Alternatively, the removed nodes could be returned to the caller in a separate
list, which the caller could then deallocate.

(2) A somewhat similar issue is that the two input lists must have no nodes in
common. Again, this needs to be stated.

(3) Variable names. I see "list1", "list2", "list", "tlist", and "dflag". What
do these mean? I'm not sure. (OTOH "mergedlist" is good; that should be kept.)

(4) Efficiency. As noted at the bottom, this is a quadratic-time algorithm.
True, it does make minimal assumptions about the type of "info". But with
slightly stronger assumptions, the code could be a lot faster.

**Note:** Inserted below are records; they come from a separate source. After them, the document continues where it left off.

(** * Verification of the LegalMCP server (src/index.ts, src/api-client.ts)

    A shallow embedding of the TypeScript sources and the proofs of the
    properties stated in the specification.

    Conventions of the model.
    - A JavaScript string is a [string]; one [ascii] stands for one UTF-16
      code unit below 256 (the em dash produced by [stripHtml], which has no
      such code unit, is the single placeholder unit [emdash]).
    - A JavaScript number is the rational [Q] it denotes (an integer-valued
      one is a [Z] or a [nat] where the source only counts or indexes).
      The relevance scores and the cache timeouts, which the source
      computes from numbers that need not be integers, are rounded to the
      binary64 format by [double] at every operation, as in JavaScript;
      the confidence of the classifier and the positions of
      findSentenceBoundary are computed exactly.
    - Regular expressions are parsed from their source text by [re] and run
      by a backtracking matcher that follows the ECMAScript semantics of the
      constructs the sources use.
    - Asynchronous code is run sequentially against an explicit [world]:
      clock, cache, upstream answers, and a log of the pauses taken. *)

From Stdlib Require Import String Ascii List ZArith QArith Qround Qminmax Lia Lqa Bool Sorted Permutation.
From stdpp Require Import gmap strings.

Open Scope string_scope.
Open Scope list_scope.

(** ** JavaScript strings *)

Module Js.

Definition code (c : ascii) : N := N_of_ascii c.
Definition chr (n : N) : ascii := ascii_of_N n.

Definition in_range (lo hi : N) (c : ascii) : bool :=
  ((lo <=? code c) && (code c <=? hi))%N.

Definition is_digit (c : ascii) : bool := in_range 48 57 c.
Definition is_upper (c : ascii) : bool := in_range 65 90 c.
Definition is_lower (c : ascii) : bool := in_range 97 122 c.
(* WhiteSpace and LineTerminator code units below 256 *)
Definition is_space (c : ascii) : bool :=
  in_range 9 13 c || (code c =? 32)%N || (code c =? 160)%N.
Definition is_word (c : ascii) : bool :=
  is_digit c || is_upper c || is_lower c || (code c =? 95)%N.

(* String.prototype.toLowerCase / toUpperCase, one code unit at a time:
   the ASCII letters and the Latin-1 letters whose other case is again a
   single code unit below 256. *)
Definition lower_char (c : ascii) : ascii :=
  if is_upper c || (in_range 192 222 c && negb (code c =? 215)%N)
  then chr (code c + 32) else c.
Definition upper_char (c : ascii) : ascii :=
  if is_lower c || (in_range 224 254 c && negb (code c =? 247)%N)
  then chr (code c - 32) else c.

Fixpoint map_chars (f : ascii -> ascii) (s : string) : string :=
  match s with
  | EmptyString => EmptyString
  | String c s' => String (f c) (map_chars f s')
  end.

Definition toLowerCase : string -> string := map_chars lower_char.
Definition toUpperCase : string -> string := map_chars upper_char.

Fixpoint take_chars (n : nat) (s : string) : string :=
  match n, s with
  | S n', String c s' => String c (take_chars n' s')
  | _, _ => EmptyString
  end.

Fixpoint drop_chars (n : nat) (s : string) : string :=
  match n, s with
  | S n', String _ s' => drop_chars n' s'
  | _, _ => s
  end.

(* ToIntegerOrInfinity followed by the clamp to [0, length] that substring
   and slice apply to a non-negative index *)
Definition index_of_number (x : Q) : nat := Z.to_nat (Qfloor x).

(* String.prototype.substring(a, b) on indices already clamped below by 0 *)
Definition substring (a b : nat) (s : string) : string :=
  let a' := Nat.min a (String.length s) in
  let b' := Nat.min b (String.length s) in
  take_chars (Nat.max a' b' - Nat.min a' b') (drop_chars (Nat.min a' b') s).

(* substring(a) *)
Definition substring_from (a : nat) (s : string) : string := drop_chars a s.

Fixpoint starts_with (p s : string) : bool :=
  match p, s with
  | EmptyString, _ => true
  | String a p', String b s' => Ascii.eqb a b && starts_with p' s'
  | String _ _, EmptyString => false
  end.

(* String.prototype.includes *)
Fixpoint includes (s p : string) : bool :=
  starts_with p s ||
  match s with
  | EmptyString => false
  | String _ s' => includes s' p
  end.

Fixpoint drop_while (f : ascii -> bool) (s : string) : string :=
  match s with
  | String c s' => if f c then drop_while f s' else s
  | EmptyString => EmptyString
  end.

Fixpoint rev_onto (s acc : string) : string :=
  match s with
  | EmptyString => acc
  | String c s' => rev_onto s' (String c acc)
  end.

Definition reverse (s : string) : string := rev_onto s EmptyString.

(* String.prototype.trim *)
Definition trim (s : string) : string :=
  reverse (drop_while is_space (reverse (drop_while is_space s))).

(* Array.prototype.join *)
Fixpoint join (sep : string) (l : list string) : string :=
  match l with
  | [] => ""
  | [x] => x
  | x :: l' => x +:+ sep +:+ join sep l'
  end.

(* String.prototype.split with a non-empty literal separator *)
Fixpoint split_on_fuel (fuel : nat) (sep cur s : string) : list string :=
  match fuel with
  | O => [reverse cur +:+ s]
  | S fuel' =>
    match s with
    | EmptyString => [reverse cur]
    | String c s' =>
      if starts_with sep s
      then reverse cur :: split_on_fuel fuel' sep "" (drop_chars (String.length sep) s)
      else split_on_fuel fuel' sep (String c cur) s'
    end
  end.

Definition split_on (sep s : string) : list string :=
  split_on_fuel (S (String.length s)) sep "" s.

(* Number.prototype.toString of an integer *)
Fixpoint digits_fuel (fuel : nat) (n : N) (acc : string) : string :=
  match fuel with
  | O => acc
  | S fuel' =>
    let acc' := String (chr (48 + n mod 10)) acc in
    if (n <? 10)%N then acc' else digits_fuel fuel' (n / 10) acc'
  end.

Definition string_of_N (n : N) : string := digits_fuel (S (N.to_nat (N.log2 n))) n "".

Definition string_of_Z (z : Z) : string :=
  match z with
  | Zneg p => "-" +:+ string_of_N (Npos p)
  | _ => string_of_N (Z.to_N z)
  end.

Definition string_of_nat (n : nat) : string := string_of_N (N.of_nat n).

(* parseInt(s) without a radix: leading white space, an optional sign,
   then the digits, decimal ones or, after the prefix 0x or 0X,
   hexadecimal ones; [None] is NaN. *)
Fixpoint digits_value (s : string) (acc : Z) : Z :=
  match s with
  | String c s' =>
    if is_digit c then digits_value s' (10 * acc + Z.of_N (code c - 48)) else acc
  | EmptyString => acc
  end.

Definition hex_digit (c : ascii) : option Z :=
  if is_digit c then Some (Z.of_N (code c - 48))
  else if in_range 65 70 c then Some (Z.of_N (code c - 55))
  else if in_range 97 102 c then Some (Z.of_N (code c - 87))
  else None.

Fixpoint hex_digits_value (s : string) (acc : Z) : Z :=
  match s with
  | String c s' =>
    match hex_digit c with
    | Some d => hex_digits_value s' (16 * acc + d)
    | None => acc
    end
  | EmptyString => acc
  end.

(* the digits after the sign *)
Definition unsigned_value (ds : string) : option Z :=
  match ds with
  | String "0" (String x hs) =>
    if Ascii.eqb x "x" || Ascii.eqb x "X"
    then match hs with
         | String h _ =>
           match hex_digit h with
           | Some _ => Some (hex_digits_value hs 0)
           | None => None
           end
         | EmptyString => None
         end
    else Some (digits_value ds 0)
  | String c _ => if is_digit c then Some (digits_value ds 0) else None
  | EmptyString => None
  end%Z.

Definition parseInt (s : string) : option Z :=
  match drop_while is_space s with
  | String "-" ds =>
    match unsigned_value ds with
    | Some n => Some (- n)%Z
    | None => None
    end
  | String "+" ds => unsigned_value ds
  | ds => unsigned_value ds
  end.

(* De-duplication by [...new Set(l)]: first occurrences, in order *)
Fixpoint dedup_acc (seen : list string) (l : list string) : list string :=
  match l with
  | [] => []
  | x :: l' =>
    if existsb (String.eqb x) seen then dedup_acc seen l'
    else x :: dedup_acc (x :: seen) l'
  end.

Definition unique (l : list string) : list string := dedup_acc [] l.

(* The double quote, which cannot be written inside a literal here *)
Definition dq : string := String (chr 34) "".
Definition nl : string := String (chr 10) "".
(* Stand-in for U+2014 *)
Definition emdash : string := String (chr 151) "".

(* Arithmetic on numbers.  [double x] is the binary64 number nearest to
   [x], ties to even: what a decimal literal denotes and what an
   arithmetic operation returns (the subnormal range and overflow, which
   the numbers of this program do not reach, are left out). *)

(* n / d rounded to the nearest integer, ties to even; d > 0 *)
Definition round_half_even (n d : Z) : Z :=
  (let q := n / d in
   let r := n mod d in
   if 2 * r <? d then q
   else if d <? 2 * r then q + 1
   else if Z.even q then q else q + 1)%Z.

(* 2^e <= n / d, for n, d > 0 *)
Definition at_least_pow2 (n d e : Z) : bool :=
  (if 0 <=? e then d * 2 ^ e <=? n else d <=? n * 2 ^ (- e))%Z.

Definition double (x : Q) : Q :=
  match Qnum x with
  | Z0 => 0%Q
  | _ =>
    (let n := Z.abs (Qnum x) in
     let d := Zpos (Qden x) in
     let e0 := Z.log2 n - Z.log2 d in
     (* the exponent: 2^e <= |x| < 2^(e+1) *)
     let e := if at_least_pow2 n d e0 then e0 else e0 - 1 in
     (* the significand, an integer of 53 bits *)
     let m :=
       if e <=? 52 then round_half_even (n * 2 ^ (52 - e)) d
       else round_half_even n (d * 2 ^ (e - 52)) in
     let s := Z.sgn (Qnum x) * m in
     if e <=? 52 then Qmake s (Z.to_pos (2 ^ (52 - e)))
     else inject_Z (s * 2 ^ (e - 52)))%Z
  end.

(* a * b, a + b and a / b *)
Definition dmul (a b : Q) : Q := double (a * b).
Definition dadd (a b : Q) : Q := double (a + b).
Definition ddiv (a b : Q) : Q := double (a / b).

End Js.

(** ** Regular expressions *)

Module Regex.

Local Open Scope nat_scope.

(* Character sets *)
Inductive cset : Type :=
| CChar (c : ascii)
| CRange (lo hi : ascii)
| CDigit
| CSpace
| CWord
| CUnion (a b : cset)
| CNeg (a : cset)
| CFold (a : cset)
| CNone.

Inductive regex : Type :=
| Eps
| Chr (cs : cset)
| Seq (a b : regex)
| Alt (a b : regex)
| Rep (lo : nat) (hi : option nat) (a : regex)
| Group (n : nat) (a : regex)
| Bol
| Eol
| WordB
| Look (a : regex).

Fixpoint cset_mem (cs : cset) (c : ascii) : bool :=
  match cs with
  | CChar d => Ascii.eqb c d
  | CRange lo hi => Js.in_range (Js.code lo) (Js.code hi) c
  | CDigit => Js.is_digit c
  | CSpace => Js.is_space c
  | CWord => Js.is_word c
  | CUnion a b => cset_mem a c || cset_mem b c
  | CNeg a => negb (cset_mem a c)
  (* the i flag: some member of the set has the same canonical form *)
  | CFold a =>
    cset_mem a c ||
    (if Js.is_lower c then cset_mem a (Js.upper_char c) else false) ||
    (if Js.is_upper c then cset_mem a (Js.lower_char c) else false)
  | CNone => false
  end.

(* A position in the subject: the index, the code unit before it, the
   text from it on, and the captures made so far as (group, start, end). *)
Record mstate : Type := MState {
  pos : nat;
  prev : option ascii;
  rest : string;
  caps : list (nat * (nat * nat))
}.

Definition start_state (s : string) : mstate := MState 0 None s [].

Definition advance (c : ascii) (s' : string) (st : mstate) : mstate :=
  MState (S (pos st)) (Some c) s' (caps st).

Definition set_cap (n from : nat) (st : mstate) : mstate :=
  MState (pos st) (prev st) (rest st) ((n, (from, pos st)) :: caps st).

Definition word_before (st : mstate) : bool :=
  match prev st with Some c => Js.is_word c | None => false end.
Definition word_after (st : mstate) : bool :=
  match rest st with String c _ => Js.is_word c | EmptyString => false end.

Definition below (n : nat) (hi : option nat) : bool :=
  match hi with Some h => n <? h | None => true end.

In particular, if the type of "info" is orderable, then do a Merge Sort on
each of the input lists first. The resulting lists can be merged in linear
time. So the whole algorithm would be log-linear time. And there would be no
significant additional space requirements (if a non-recursive Merge Sort is
used).

If the type can be hashed, then deplicates can be detected by inserting all
values into a Hash Table. The resulting algorithm is still quadratic time, and
it does require space for the Hash Table, but the average case is much faster:
linear time.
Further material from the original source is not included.